Given records:
+-------+

(* ===== verification/Deployment.v ===== *)
(** * A deployment: servers, puts and gets

    The properties of the put and get protocols for all interleavings, and a
    small deployment of two servers that shows their hypotheses hold
    together. *)

From stdpp Require Import relations.
From S2P Require Import Prelude Bbox Sfc SfcCurve BboxIntv BboxRing Matrix ObjDesc Storage Sspace Locks Server HashService System Client SystemGet.

(** ** Two servers on a domain of eight cells *)

Definition demo_conf : ds_config := mk_conf 1 [8] 2 1 1 1.
Definition demo_env : server_env := mk_senv (fun _ => true) 16 true true true (fun _ => true) (fun _ _ => 0) (fun _ => 0).

Lemma demo_env_good : env_good 16 demo_env.
Proof. by constructor. Qed.

Definition demo_domain : bbox := mk_bbox 1 [0] [7].
Definition demo_gdim : global_dimension := mk_gdim 1 [8].

Lemma one_dim_wf a b : 0 <= a <= b -> b < 2 ^ 64 -> wf_bbox (mk_bbox 1 [a] [b]).
Proof.
  intros Ha Hb. split; [done|]. split; [done|]. intros i Hi. cbn in Hi. destruct i; [unfold cget; cbn; lia|lia].
Qed.

Lemma in_one_dim a b p : in_box (mk_bbox 1 [a] [b]) p <-> exists x, p = [x] /\ a <= x <= b.
Proof.
  split.
  - intros [Hl H]. cbn in Hl. destruct p as [|x [|? ?]]; try done. exists x. split; [done|].
    specialize (H 0%nat ltac:(cbn; lia)). unfold cget in H. cbn in H. lia.
  - intros (x & -> & Hx). split; [done|]. intros i Hi. cbn in Hi. destruct i; [unfold cget; cbn; lia|lia].
Qed.

Lemma demo_domain_ok : domain_ok 1 3 demo_domain.
Proof. constructor; [apply one_dim_wf; lia|done|lia|by vm_compute|lia|lia]. Qed.

Definition demo_ss : sspace := Eval vm_compute in
  match ssd_alloc (fun _ => true) 16 0 demo_domain 2 2 ssd_hash_version_v1 with Some (Some ss) => ss
  | _ => mk_ss 0 0 0 (mk_dht demo_domain 0 []) 0 0 0 ssd_hash_version_unknown end.

Abbreviation demo_query := (intv_pre 1 3).
Abbreviation demo_own := (fun p j => owns demo_ss j (hilbert_c2i 1 4 p)).
Abbreviation demo_cache := (fun sh => cache_ok 1 3 demo_ss sh /\ cache_nodup sh).

Lemma demo_alloc : ssd_alloc (fun _ => true) 16 0 demo_domain 2 2 ssd_hash_version_v1 = Some (Some demo_ss).
Proof. by vm_compute. Qed.

Lemma demo_service : fresh_space 2 demo_ss /\
  HashService (skel demo_ss) 2 16 demo_query (in_box demo_domain) demo_own demo_cache.
Proof.
  destruct (ssd_alloc_v1_service (fun _ => true) 16 0 1 3 demo_domain 2 2) as (ss & E & Hf & HS);
    [done|apply demo_domain_ok|lia|vm_compute; intuition congruence|vm_compute; lia|by exists 4|].
  rewrite demo_alloc in E. injection E as <-. done.
Qed.

#[local] Instance demo_HS : HashService (skel demo_ss) 2 16 demo_query (in_box demo_domain) demo_own demo_cache := proj2 demo_service.

Definition demo_server (k : nat) : ds_gspace :=
  mk_dsg k 2 demo_conf (ssd_init demo_ss k) demo_gdim [] (ls_alloc 2) [] 0 [] (mk_sh [] false) false.

Lemma demo_started k : (k < 2)%nat -> started (skel demo_ss) 2 demo_cache demo_gdim 2 k (demo_server k).
Proof.
  intros Hk. destruct (dsg_alloc_started demo_env 16 3 demo_conf 2 k 0 demo_ss demo_query (in_box demo_domain) demo_own demo_cache)
    as (d & E & Hs); [apply demo_env_good|done|cbn; lia|done|exact demo_alloc|apply demo_service|apply demo_service|].
  assert (d = demo_server k) as <-; [|exact Hs].
  unfold dsg_alloc, init_sspace in E. cbn [e_ssd_ok e_fuel demo_env] in E.
  change (default_domain demo_conf) with demo_domain in E. change (to_hash_version (cf_hash_version demo_conf)) with ssd_hash_version_v1 in E.
  change (cf_max_versions demo_conf) with 2 in E. rewrite demo_alloc in E. cbn in E. by injection E as <-.
Qed.

Definition demo_servers : list ds_gspace := [demo_server 0; demo_server 1].

Lemma demo_servers_started k d : demo_servers !! k = Some d -> started (skel demo_ss) 2 demo_cache demo_gdim 2 k d.
Proof. destruct k as [|[|k]]; intros [= <-]; apply demo_started; lia. Qed.

(** ** A run: two objects are put, the updates and the data arrive *)

Definition demo_A : obj_descriptor := mk_odsc "temp" column_major (-1) 0 (mk_bbox 1 [0] [4]) 1.
Definition demo_B : obj_descriptor := mk_odsc "temp" column_major (-1) 0 (mk_bbox 1 [5] [7]) 1.
Definition demo_fresh : list byte := replicate 8 Byte.x00.
Definition demo_a_bytes : list byte := [Byte.x0a; Byte.x0b; Byte.x0c; Byte.x0d; Byte.x0e].
Definition demo_b_bytes : list byte := [Byte.x1a; Byte.x1b; Byte.x1c].

Definition obj_A : obj_data := set_data (put_obj demo_gdim 0 1 demo_fresh demo_A) demo_a_bytes.
Definition obj_B : obj_data := set_data (put_obj demo_gdim 1 2 demo_fresh demo_B) demo_b_bytes.

Abbreviation demo_step := (step 16 demo_query (in_box demo_domain) demo_gdim).

Ltac eval_sys := match goal with |- rtc _ ?s _ => let s' := eval vm_compute in s in change s with s' end.

Lemma demo_intv a b : 0 <= a <= b -> b < 8 -> demo_query (mk_bbox 1 [a] [b]).
Proof.
  intros Ha Hb. constructor; [lia|lia|lia|apply one_dim_wf; lia|done|]. intros i Hi. destruct i; [unfold cget; cbn; lia|lia].
Qed.

Lemma demo_run : exists s, rtc demo_step (sys_init demo_servers) s /\ puts s = [(0%nat, obj_A); (1%nat, obj_B)] /\ xfer s = [] /\ net s = [].
Proof.
  eexists. split.
  - eapply rtc_l.
    { eapply (step_put _ _ _ _ (sys_init demo_servers) 0 (demo_server 0) demo_env 1 demo_fresh 5 demo_A demo_a_bytes);
        [reflexivity|apply demo_env_good|apply demo_intv; lia|cbn; lia| | |vm_compute; reflexivity].
      - exists [0]. split; apply in_one_dim; exists 0; (split; [done|lia]).
      - intros x [Hx|Hx]; [by apply (demo_started 0) in Hx; [|lia]|by apply not_elem_of_nil in Hx]. }
    eval_sys. eapply rtc_l.
    { eapply (step_put _ _ _ _ _ 1 (demo_server 1) demo_env 2 demo_fresh 6 demo_B demo_b_bytes);
        [vm_compute; reflexivity|apply demo_env_good|apply demo_intv; lia|cbn; lia| | |vm_compute; reflexivity].
      - exists [5]. split; apply in_one_dim; exists 5; (split; [done|lia]).
      - intros x [Hx|Hx]; [by apply (demo_started 1) in Hx; [|lia]|by apply not_elem_of_nil in Hx]. }
    eval_sys. eapply rtc_l; [eapply (step_update _ _ _ _ _ 0 1 _ demo_env _ _ _ [] []); [reflexivity|reflexivity|apply demo_env_good|vm_compute; reflexivity]|].
    eval_sys. eapply rtc_l; [eapply (step_complete _ _ _ _ _ 1 _ 0 _ obj_B [(0%nat, obj_A)] []); vm_compute; reflexivity|].
    eval_sys. eapply rtc_l; [eapply (step_complete _ _ _ _ _ 0 _ 0 _ obj_A [] []); vm_compute; reflexivity|].
    eval_sys. apply rtc_refl.
  - by split.
Qed.

Lemma demo_no_conflict s : puts s = [(0%nat, obj_A); (1%nat, obj_B)] -> no_conflict 2 "temp" 0 s.
Proof.
  intros Hp i od i' od' (Hin & _) Hin' Hne [Hc _]. rewrite Hp in Hin, Hin'.
  rewrite !elem_of_cons in Hin, Hin'. destruct Hin as [[= -> ->]|[[= -> ->]|H]]; [| |by apply not_elem_of_nil in H];
    (destruct Hin' as [[= -> ->]|[[= -> ->]|H]]; [| |by apply not_elem_of_nil in H]); (done || by vm_compute in Hc).
Qed.

(** A client with id 6, and a get of cells 2 to 6. *)
Definition demo_q : obj_descriptor := mk_odsc "temp" column_major (-1) 0 (mk_bbox 1 [2] [6]) 1.
Definition demo_client : dcg_space := mk_dcg 6 2 0 [] 0 [] 0 [] 0 (Some []) 0 [].
Definition demo_get_to : obj_data := mk_od 9 demo_q demo_gdim (replicate 5 Byte.x00) 0 false.

Lemma demo_readable s : puts s = [(0%nat, obj_A); (1%nat, obj_B)] -> readable demo_query (in_box demo_domain) "temp" 0 s demo_q.
Proof.
  intros Hp. constructor; [done|done|apply demo_intv; lia| | |].
  - intros p (x & -> & Hx)%in_one_dim. apply in_one_dim. exists x. split; [done|lia].
  - intros p (x & -> & Hx)%in_one_dim. destruct (Z.le_gt_cases x 4).
    + exists 0%nat, obj_A. split; [split; [rewrite Hp; apply list_elem_of_here|done]|]. apply in_one_dim. exists x. split; [done|lia].
    + exists 1%nat, obj_B. split; [split; [rewrite Hp; apply list_elem_of_further, list_elem_of_here|done]|].
      apply in_one_dim. exists x. split; [done|lia].
  - intros i od (Hin & _). rewrite Hp, !elem_of_cons in Hin.
    destruct Hin as [[= -> ->]|[[= -> ->]|H]]; [| |by apply not_elem_of_nil in H];
      (split; [|done]); (constructor; [apply one_dim_wf; lia|cbn; lia|cbn; lia|by vm_compute|by vm_compute]).
Qed.

(** ** Properties *)

(** [N] servers, started on the same space. *)
Definition deployed (ss0 : sspace) (N : nat) (good_cache : sh_state -> Prop) (gd0 : global_dimension) (mv : Z)
    (ds : list ds_gspace) : Prop :=
  length ds = N /\ forall k d, ds !! k = Some d -> started ss0 N good_cache gd0 mv k d.

(** The states the servers [ds] reach. *)
Definition reached (fuel : nat) (query : bbox -> Prop) (cell : list Z -> Prop) (gd0 : global_dimension)
    (ds : list ds_gspace) (s : sys) : Prop :=
  rtc (step fuel query cell gd0) (sys_init ds) s.

Lemma demo_deployed : deployed (skel demo_ss) 2 demo_cache demo_gdim 2 demo_servers.
Proof. split; [done|]. intros k d. apply demo_servers_started. Qed.

(** C2: where objects and descriptors are, for every interleaving of puts,
    deliveries of updates, data arrivals and peer queries.  For the objects
    of a name and version that no other put replaces: the data are in the
    storage of the server that took the put or still being transferred to
    it, and every server responsible for a cell of the object has its
    descriptor or will get it by a message on the way.  No server stores
    an object, or knows a descriptor, that was not put. *)
Theorem put_protocol_invariant ss0 N fuel query cell own good_cache gd0 mv nm v ds s :
  HashService ss0 N fuel query cell own good_cache ->
  deployed ss0 N good_cache gd0 mv ds -> reached fuel query cell gd0 ds s -> no_conflict mv nm v s ->
  (forall i od, tracked nm v s i od ->
     ((exists d, srv s !! i = Some d /\ stored (dsg_ls d) od) \/ (i, od) ∈ xfer s) /\
     forall p j, in_box (bb (obj_desc od)) p -> own p j ->
       (exists d, srv s !! j = Some d /\ knows d (obj_desc od)) \/
       exists mr, (i, Z.of_nat j, update_msg gd0 mr (obj_desc od)) ∈ net s) /\
  (forall k d, srv s !! k = Some d ->
     (forall x, stored (dsg_ls d) x -> (k, x) ∈ puts s) /\
     forall o, knows d o -> exists i od, (i, od) ∈ puts s /\ o = obj_desc od).
Proof.
  intros HS [Hl Hst] R Hnc.
  destruct (reach_inv ss0 N fuel query cell own good_cache gd0 mv nm v _ s R (init_inv _ _ _ _ _ _ _ _ ds Hl Hst) Hnc) as [_ M D].
  split; [intros i od T; split; [by eapply in_data|intros p j Hp Ho; by eapply in_desc]|].
  intros k d Hk. split; [intros x Hx; by eapply in_ls|intros o Ho; by eapply in_known].
Qed.

Lemma put_protocol_invariant_witness : exists s, rtc demo_step (sys_init demo_servers) s /\
  exists d, srv s !! 1%nat = Some d /\ knows d (obj_desc obj_A).
Proof.
  destruct demo_run as (s & R & Hp & Hx & Hn). exists s. split; [exact R|].
  destruct (put_protocol_invariant _ _ _ _ _ _ _ _ 2 "temp" 0 demo_servers s demo_HS demo_deployed R
    (demo_no_conflict s Hp)) as [H _].
  destruct (H 0%nat obj_A) as [_ Hk]; [split; [rewrite Hp; apply list_elem_of_here|done]|].
  destruct (Hk [4] 1%nat) as [?|(mr & Hm)]; [apply in_one_dim; exists 4; (split; [done|lia])| |done|rewrite Hn in Hm; by apply not_elem_of_nil in Hm].
  eexists. split; [reflexivity|]. vm_compute. apply list_elem_of_here.
Defined.

(** Get returns what was put.  In any state reached by the puts where
    nothing is on the way, a get for a box that the objects of its name and
    version cover succeeds, whichever server the client asks first and in
    whatever order the replies arrive: the return code is 0, and every
    byte of every cell is the byte that was put for it.  The transaction
    is removed from the client's list. *)
Theorem get_returns_puts ss0 N fuel query cell own good_cache gd0 mv nm v ds s env q cid ptr fresh heap arrival dc pt to :
  HashService ss0 N fuel query cell own good_cache ->
  deployed ss0 N good_cache gd0 mv ds -> reached fuel query cell gd0 ds s -> no_conflict mv nm v s -> quiescent s ->
  env_good fuel env -> readable query cell nm v s q ->
  obj_data_size q <= Z.of_nat (length fresh) -> (forall l, arrival l ≡ₚ l) ->
  num_sp dc = Z.of_nat N -> (0 < N)%nat -> dcg_id dc = cid -> 0 <= cid -> (forall e, e ∈ qt dc -> q_id e <> next_qid dc) ->
  obj_desc to = q -> od_gdim to = gd0 -> buf_ok q (data to) ->
  exists dc' bytes,
    dcg_obj_get true pt fresh (servers_net env heap ptr fresh arrival (srv s) cid) dc to = Some (dc', get_done 0 (set_data to bytes)) /\
    qt dc' = qt dc /\
    forall p k i od, in_box (bb q) p -> 0 <= k < size q -> tracked nm v s i od -> in_box (bb (obj_desc od)) p ->
      cell_at (bb q) (size q) bytes p k = cell_at (bb (obj_desc od)) (size (obj_desc od)) (data od) p k.
Proof.
  intros HS [Hl Hst] R Hnc Hqu He Hrd Hf Harr Hsp HN Hcid Hc0 Hid Hto Hgd Hb.
  pose proof (reach_inv ss0 N fuel query cell own good_cache gd0 mv nm v _ s R (init_inv _ _ _ _ _ _ _ _ ds Hl Hst) Hnc) as I.
  destruct (get_spec ss0 N fuel query cell own good_cache gd0 mv nm v s I Hnc Hqu env He cid q Hrd ptr fresh Hf
    (bo_dims _ _ Hb) (bo_size _ _ Hb) (bo_fit _ _ Hb) heap arrival Harr dc Hsp Hcid Hc0 HN Hid pt to Hto Hgd Hb)
    as (dc' & bytes & E & Hq & _ & _ & Hcells).
  exists dc', bytes. split; [exact E|]. split; [done|]. intros p k i od Hp Hk T Ho. rewrite Hcells by done.
  destruct (rd_objs _ _ _ _ _ _ Hrd i od T) as (_ & _ & Hsz). rewrite Hsz.
  by apply (array_spec query cell mv nm v s Hnc q Hrd i od p k T Ho).
Qed.

Lemma get_returns_puts_witness : exists s dc' bytes, rtc demo_step (sys_init demo_servers) s /\
  dcg_obj_get true 100 demo_fresh (servers_net demo_env [7] 50 demo_fresh (@rev smsg) (srv s) 6) demo_client demo_get_to
    = Some (dc', get_done 0 (set_data demo_get_to bytes)) /\
  cell_at (bb demo_q) 1 bytes [5] 0 = Some Byte.x1a.
Proof.
  destruct demo_run as (s & R & Hp & Hx & Hn).
  destruct (get_returns_puts _ _ _ _ _ _ _ _ 2 "temp" 0 demo_servers s demo_env demo_q 6 50 demo_fresh [7] (@rev smsg) demo_client 100
    demo_get_to demo_HS demo_deployed R (demo_no_conflict s Hp)) as (dc' & bytes & E & _ & Hc).
  - split; [done|]. intros i r m Hm. rewrite Hn in Hm. by apply not_elem_of_nil in Hm.
  - apply demo_env_good.
  - by apply demo_readable.
  - by vm_compute.
  - intros l. symmetry. apply Permutation_rev.
  - done.
  - lia.
  - done.
  - lia.
  - intros e He. by apply not_elem_of_nil in He.
  - done.
  - done.
  - constructor; [apply one_dim_wf; lia|cbn; lia|cbn; lia|by vm_compute|by vm_compute].
  - exists s, dc', bytes. split; [exact R|]. split; [exact E|].
    change (cell_at (bb demo_q) (size demo_q) bytes [5] 0 = Some Byte.x1a). rewrite (Hc [5] 0 1%nat obj_B); [by vm_compute|apply in_one_dim; exists 5; (split; [done|lia])|cbn; lia
      |split; [rewrite Hp; apply list_elem_of_further, list_elem_of_here|done]
      |apply in_one_dim; exists 5; (split; [done|lia])].
Defined.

+-------+

What is needed:
Out of the listing above, reproduce exactly the lines from the one with "Definition demo_A : obj_descriptor" up to and including the one with "Definition obj_B : obj_data".

Solution to the problem:
Definition demo_A : obj_descriptor := mk_odsc "temp" column_major (-1) 0 (mk_bbox 1 [0] [4]) 1.
Definition demo_B : obj_descriptor := mk_odsc "temp" column_major (-1) 0 (mk_bbox 1 [5] [7]) 1.
Definition demo_fresh : list byte := replicate 8 Byte.x00.
Definition demo_a_bytes : list byte := [Byte.x0a; Byte.x0b; Byte.x0c; Byte.x0d; Byte.x0e].
Definition demo_b_bytes : list byte := [Byte.x1a; Byte.x1b; Byte.x1c].

Definition obj_A : obj_data := set_data (put_obj demo_gdim 0 1 demo_fresh demo_A) demo_a_bytes.
Definition obj_B : obj_data := set_data (put_obj demo_gdim 1 2 demo_fresh demo_B) demo_b_bytes.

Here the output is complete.